*** Data for this task

(* ===== verification/Storage.v ===== *)
(** * Storage: the chunk store of one game (crates/origin/src/storage.rs)

    A [GameStore] is an append-only pack file and a redb index that maps a
    chunk's key to its offset and length packed in one [u64].  The file holds
    the store's operations as the code has them; that they implement a finite
    map from hashes to bytes is shown in StorageSpec, StorageBatch and
    StorageCompact. *)

From Stdlib Require Import SpecFloat.
From S2P Require Import Prelude Bytes FileIO Redb.

(** ** Index keys and packed positions *)

Definition TABLE : TableDefinition := mkTable "chunks" Str U64.
Definition LEN_MASK : N := 0xffffffff.

Definition key (game_id : N) (hash : hash32) : string :=
  (hex16 game_id ++ hex (hash_bytes hash))%string.

Definition unpack (value : N) : N * N :=
  (N.shiftr value 32, as_u32 (N.land value LEN_MASK)).

(** [(offset << 32) | u64::from(len)]: the shift drops what exceeds 64 bits. *)
Definition pack (offset len : N) : N :=
  N.lor (as_u64 (N.shiftl offset 32)) len.

#[global] Arguments unpack : simpl never.
#[global] Arguments pack : simpl never.

(** ** The interface the data plane uses *)

(** [trait ChunkSource]; the laws say that both methods read one finite map. *)
Class ChunkSource (S : Type) := {
  read_chunk : S → hash32 → result error (option (list byte));
  contains : S → hash32 → result error bool
}.

Class ChunkSourceLaws (S : Type) `{!ChunkSource S} := {
  holds : S → gmap hash32 (list byte) → Prop;
  read_chunk_holds s m h r : holds s m → read_chunk s h = Ok r → r = m !! h;
  contains_holds s m h b : holds s m → contains s h = Ok b → b = bool_decide (is_Some (m !! h))
}.

(** [NodeStore]: a pack store (IDC, origin) or any other source (cafe). *)
Inductive NodeStore (P C : Type) := Pack (store : P) | Cafe (store : C).
Arguments Pack {P C}. Arguments Cafe {P C}.

Definition NodeStore_read_chunk {P C} `{!ChunkSource P, !ChunkSource C}
    (s : NodeStore P C) (hash : hash32) : result error (option (list byte)) :=
  match s with
  | Pack store => read_chunk store hash
  | Cafe store => read_chunk store hash
  end.

Definition NodeStore_contains {P C} `{!ChunkSource P, !ChunkSource C}
    (s : NodeStore P C) (hash : hash32) : result error bool :=
  match s with
  | Pack store => contains store hash
  | Cafe store => contains store hash
  end.

#[global] Instance NodeStore_source {P C} `{!ChunkSource P, !ChunkSource C} :
  ChunkSource (NodeStore P C) := {|
  read_chunk := NodeStore_read_chunk;
  contains := NodeStore_contains
|}.

(** ** The store *)

(** [pack_path] and [pack_file] name one file until a rename replaces the path
    and reopening fails; then the handle is the detached old file. *)
Record GameStore (D F : Type) := mkStore {
  gs_game_id : N;
  gs_db : D;
  gs_path : F;
  gs_detached : option F;
  gs_size : N
}.
Arguments mkStore {D F}. Arguments gs_game_id {D F}. Arguments gs_db {D F}.
Arguments gs_path {D F}. Arguments gs_detached {D F}. Arguments gs_size {D F}.

(** Opening a game directory: redb's [Database::create] and the file options. *)
Class OpenOps (D F : Type) := {
  dir_create : result error ();
  db_create : option D → result error D;
  file_open_create : option F → result error F;
  file_len : F → result error N;
  (** [std::fs::rename(tmp, pack)] and reopening the path *)
  file_rename : result error ();
  file_reopen : F → result error ()
}.

Class OpenLaws (D F : Type) `{!RedbOps D, !FileOps F, !OpenOps D F} : Prop := {
  db_create_ok o d : db_create o = Ok d →
    match o with Some d0 => db_equiv d d0 | None => ∀ t, contents d t = ∅ end;
  file_open_ok o f : file_open_create o = Ok f →
    f_data f = match o with Some f0 => f_data f0 | None => [] end;
  file_len_ok f n : file_len f = Ok n → n = lenN (f_data f)
}.

Section store.
Context {D F : Type} `{!RedbOps D, !FileOps F, !CompioOps F, !OpenOps D F}.
Implicit Types (s : GameStore D F).

Definition pack_file s : F := default (gs_path s) (gs_detached s).

Definition set_pack_file (f : F) s : GameStore D F :=
  match gs_detached s with
  | None => mkStore (gs_game_id s) (gs_db s) f None (gs_size s)
  | Some _ => mkStore (gs_game_id s) (gs_db s) (gs_path s) (Some f) (gs_size s)
  end.

Definition set_db (d : D) s : GameStore D F :=
  mkStore (gs_game_id s) d (gs_path s) (gs_detached s) (gs_size s).

Definition set_size (n : N) s : GameStore D F :=
  mkStore (gs_game_id s) (gs_db s) (gs_path s) (gs_detached s) n.

Definition on_file {A} (m : M F error A) : M (GameStore D F) error A :=
  zoom pack_file set_pack_file m.
Definition on_db {A} (m : M D error A) : M (GameStore D F) error A :=
  zoom gs_db set_db m.

(** [GameStore::open]: the game directory may already hold the database and the
    pack file; the second component is what is on disk afterwards. *)
Definition open (dir : option D * option F) (game_id : N) : result error (GameStore D F) :=
  with_context "创建游戏目录失败" dir_create;;
  db ← with_context "创建本地索引失败" (db_create dir.1);
  db ← (w ← with_context "开始建表事务失败" (begin_write db);
        w ← with_context "创建索引表失败" (open_write w TABLE);
        with_context "提交建表事务失败" (commit w));
  pack_file ← with_context "打开块文件失败" (file_open_create dir.2);
  size ← with_context "读取块文件大小失败" (file_len pack_file);
  mret (mkStore game_id db pack_file None size).

(** The index read shared by the operations. *)
Definition lookup_index s (hash : hash32) : result error (option N) :=
  read_txn "打开索引表失败" TABLE
    (λ snap, with_context "查询索引失败" (tbl_get snap TABLE (key (gs_game_id s) hash)))
    (gs_db s).

Definition insert_entries (game_id : N) (msg : string) (es : list (hash32 * (N * N))) (w : D) :
    result error D :=
  foldr (λ e next (w : D),
    w ← with_context msg (tbl_insert w TABLE (key game_id e.1) (pack e.2.1 e.2.2));
    next w) mret es w.

(** The write transaction with which both append operations publish. *)
Definition write_index (game_id : N) (es : list (hash32 * (N * N))) :
    M (GameStore D F) error () :=
  on_db (write_txn "开始写事务失败" "打开索引表失败" "提交索引事务失败" TABLE (λ w,
    w ← insert_entries game_id "写入索引失败" es w;
    mret (Commit w ()))).

Definition append_chunk (hash : hash32) (data : list byte) :
    M (GameStore D F) error (N * N) :=
  s ← get;
  found ← lift (lookup_index s hash);
  match found with
  | Some value => mret (unpack value)
  | None =>
    let offset := gs_size s in
    let len := as_u32 (lenN data) in
    map_err_m (cons "追加写入块失败"%string) (on_file (write_exact_at data offset));;
    modify (λ s, set_size (add_u64 (gs_size s) (lenN data)) s);;
    write_index (gs_game_id s) [(hash, (offset, len))];;
    mret (offset, len)
  end.

(** ** append_chunks_batch *)

(** The accumulators of the first loop: [out], [new_data] with [new_pos],
    [seen_new] and [dup_of_new]. *)
Record batch := mkBatch {
  b_out : list (N * N);
  b_new_data : list (hash32 * list byte);
  b_new_pos : list nat;
  b_seen_new : gmap hash32 nat;
  b_dup_of_new : list (nat * nat)
}.

Definition batch0 : batch := mkBatch [] [] [] ∅ [].

Definition batch_step s (snap : D) (b : batch) (idx : nat) (hash : hash32) (data : list byte) :
    result error batch :=
  match b_seen_new b !! hash with
  | Some first =>
    Ok (mkBatch (b_out b ++ [(0, 0)]) (b_new_data b) (b_new_pos b) (b_seen_new b)
          (b_dup_of_new b ++ [(idx, first)]))
  | None =>
    found ← with_context "查询索引失败" (tbl_get snap TABLE (key (gs_game_id s) hash));
    match found with
    | Some value =>
      Ok (mkBatch (b_out b ++ [unpack value]) (b_new_data b) (b_new_pos b) (b_seen_new b)
            (b_dup_of_new b))
    | None =>
      Ok (mkBatch (b_out b ++ [(0, 0)]) (b_new_data b ++ [(hash, data)])
            (b_new_pos b ++ [idx]) (<[hash := idx]> (b_seen_new b)) (b_dup_of_new b))
    end
  end.

Fixpoint batch_scan s (snap : D) (b : batch) (idx : nat) (chunks : list (hash32 * list byte)) :
    result error batch :=
  match chunks with
  | [] => Ok b
  | (hash, data) :: chunks =>
    b ← batch_step s snap b idx hash data;
    batch_scan s snap b (S idx) chunks
  end.

(** The write loop: state is the store, the result [out] and [offset]. *)
Fixpoint batch_write (new_data : list (hash32 * list byte)) (new_pos : list nat)
    (out : list (N * N)) (offset : N) : M (GameStore D F) error (list (N * N) * N) :=
  match new_data, new_pos with
  | (_, data) :: new_data, pos :: new_pos =>
    map_err_m (cons "批量追加写入块失败"%string) (on_file (write_exact_at data offset));;
    let len := as_u32 (lenN data) in
    batch_write new_data new_pos (<[pos := (offset, len)]> out) (add_u64 offset len)
  | _, _ => mret (out, offset)
  end.

Definition out_at (out : list (N * N)) (idx : nat) : N * N := default (0, 0) (out !! idx).

Definition resolve_dups (out : list (N * N)) (dups : list (nat * nat)) : list (N * N) :=
  foldl (λ out d, <[d.1 := out_at out d.2]> out) out dups.

Definition append_chunks_batch (chunks : list (hash32 * list byte)) :
    M (GameStore D F) error (list (N * N)) :=
  s ← get;
  b ← lift (read_txn "打开索引表失败" TABLE
              (λ snap, batch_scan s snap batch0 0 chunks) (gs_db s));
  r ← batch_write (b_new_data b) (b_new_pos b) (b_out b) (gs_size s);
  let out := resolve_dups r.1 (b_dup_of_new b) in
  modify (set_size r.2);;
  (if bool_decide (b_new_data b = []) then mret ()
   else write_index (gs_game_id s) (zip (b_new_data b).*1 (out_at out <$> b_new_pos b)));;
  mret out.

(** ** Reading *)

Definition GameStore_read_chunk s (hash : hash32) : result error (option (list byte)) :=
  found ← lookup_index s hash;
  match found with
  | None => mret None
  | Some value =>
    let '(offset, len) := unpack value in
    buf ← with_context "读取块数据失败" (read_exact_at (pack_file s) len offset);
    mret (Some buf)
  end.

Definition GameStore_contains s (hash : hash32) : result error bool :=
  found ← lookup_index s hash;
  mret (bool_decide (is_Some found)).

#[global] Instance GameStore_source : ChunkSource (GameStore D F) := {|
  read_chunk := GameStore_read_chunk;
  contains := GameStore_contains
|}.

Definition read_entries (s : GameStore D F) : result error (list (string * N)) :=
  read_txn "打开索引表失败" TABLE
    (iter_all "遍历索引失败" "读取索引项失败" TABLE) (gs_db s).

Definition entries s : result error (list (string * N * N)) :=
  kvs ← read_entries s;
  mret (map (λ kv : string * N, (kv.1, (unpack kv.2).1, (unpack kv.2).2)) kvs).

Definition size s : N := gs_size s.

(** ** Compaction *)

(** [x as f64] of a [u64], and the arithmetic of binary64. *)
Definition f64_of (n : N) : spec_float := binary_normalize 53 1024 (Z.of_N n) 0 false.
Definition f64_sub : spec_float → spec_float → spec_float := SFsub 53 1024.
Definition f64_div : spec_float → spec_float → spec_float := SFdiv 53 1024.

(** [1.0 - live_bytes as f64 / self.size as f64] *)
Definition garbage_ratio (live_bytes size : N) : spec_float :=
  f64_sub (f64_of 1) (f64_div (f64_of live_bytes) (f64_of size)).

(** The scan over [live] (a [HashSet], in the order [live] lists it). *)
Fixpoint find_live (game_id : N) (es : list (string * N)) (live : list hash32) :
    list (hash32 * (N * N)) :=
  match live with
  | [] => []
  | hash :: live =>
    match find (λ kv : string * N, String.eqb kv.1 (key game_id hash)) es with
    | Some kv => (hash, unpack kv.2) :: find_live game_id es live
    | None => find_live game_id es live
    end
  end.

Definition sum_u64 (l : list N) : N := foldl add_u64 0 l.

(** [live_locations.sort()]: by hash, then offset, then length. *)
Definition loc_le (a b : hash32 * (N * N)) : Prop :=
  (a.1 ≠ b.1 ∧ hash_le a.1 b.1) ∨
  (a.1 = b.1 ∧ (a.2.1 < b.2.1 ∨ (a.2.1 = b.2.1 ∧ a.2.2 ≤ b.2.2))).
#[global] Instance loc_le_dec : RelDecision loc_le.
Proof. intros a b. unfold loc_le. apply _. Defined.

Definition sort_locations (l : list (hash32 * (N * N))) : list (hash32 * (N * N)) :=
  merge_sort loc_le l.

Fixpoint new_locations (new_offset : N) (l : list (hash32 * (N * N))) :
    list (hash32 * (N * N)) * N :=
  match l with
  | [] => ([], new_offset)
  | (hash, (_, len)) :: l =>
    let r := new_locations (add_u64 new_offset len) l in
    ((hash, (new_offset, len)) :: r.1, r.2)
  end.

Definition ensure_copy_size (copied expected : N) : result error () :=
  if copied =? expected then mret () else bail "压缩重写字节数不一致".

Definition remove_entries (es : list (string * N)) (w : D) : result error D :=
  foldr (λ e next (w : D),
    r ← with_context "删除索引项失败" (tbl_remove w TABLE e.1);
    next r.1) mret es w.

(** [self.pack_path] now names the rewritten file; [self.pack_file] still the old. *)
Definition rename_pack (tmp : F) s : GameStore D F :=
  mkStore (gs_game_id s) (gs_db s) tmp (Some (pack_file s)) (gs_size s).
Definition reopen_pack s : GameStore D F :=
  mkStore (gs_game_id s) (gs_db s) (gs_path s) None (gs_size s).

(** The write transaction that replaces the index. *)
Definition reindex (game_id : N) (es : list (string * N)) (news : list (hash32 * (N * N))) :
    M (GameStore D F) error () :=
  on_db (write_txn "开始写事务失败" "打开索引表失败" "提交压缩事务失败" TABLE (λ w,
    w ← remove_entries es w;
    w ← insert_entries game_id "更新索引失败" news w;
    mret (Commit w ()))).

Definition compact (live : list hash32) (threshold : spec_float) (available_space : N) :
    M (GameStore D F) error bool :=
  s ← get;
  kvs ← lift (read_entries s);
  let es := filter (λ kv : string * N, String.prefix (hex16 (gs_game_id s)) kv.1) kvs in
  let live_locations := find_live (gs_game_id s) es live in
  let live_bytes := sum_u64 (live_locations.*2).*2 in
  if gs_size s =? 0 then mret false else
  if SFltb (garbage_ratio live_bytes (gs_size s)) threshold then mret false else
  if available_space <? live_bytes then mret false else
  let locs := sort_locations live_locations in
  let '(news, new_offset) := new_locations 0 locs in
  r ← lift (with_context "compio 重写块文件失败" (copy_ranges (gs_path s) (locs.*2)));
  lift (ensure_copy_size r.2 live_bytes);;
  lift (with_context "替换块文件失败" file_rename);;
  modify (rename_pack r.1);;
  lift (with_context "重新打开块文件失败" (file_reopen r.1));;
  modify reopen_pack;;
  modify (set_size new_offset);;
  reindex (gs_game_id s) es news;;
  mret true.

End store.

(** ** The in-memory store of the examples *)

#[global] Instance Mem_open : OpenOps MemDb MemFile := {
  dir_create := Ok ();
  db_create o := Ok (default mem_empty o);
  file_open_create o := Ok (default (mkFile [] 3) o);
  file_len f := Ok (lenN (mf_data f));
  file_rename := Ok ();
  file_reopen _ := Ok ()
}.

#[global] Instance Mem_open_laws : OpenLaws MemDb MemFile.
Proof.
  split; cbn.
  - intros [d0|] d [= <-]; done.
  - intros [f0|] f [= <-]; done.
  - by intros f n [= <-].
Qed.

(** A fresh store for game 7. *)
Definition mem_store : GameStore MemDb MemFile :=
  mkStore 7 (mkMem (λ _, ∅) [TABLE] false) (mkFile [] 3) None 0.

******

Say how many lines in the records contain the string "查询索引失败". No other text is needed.

» **Finished exercise**
2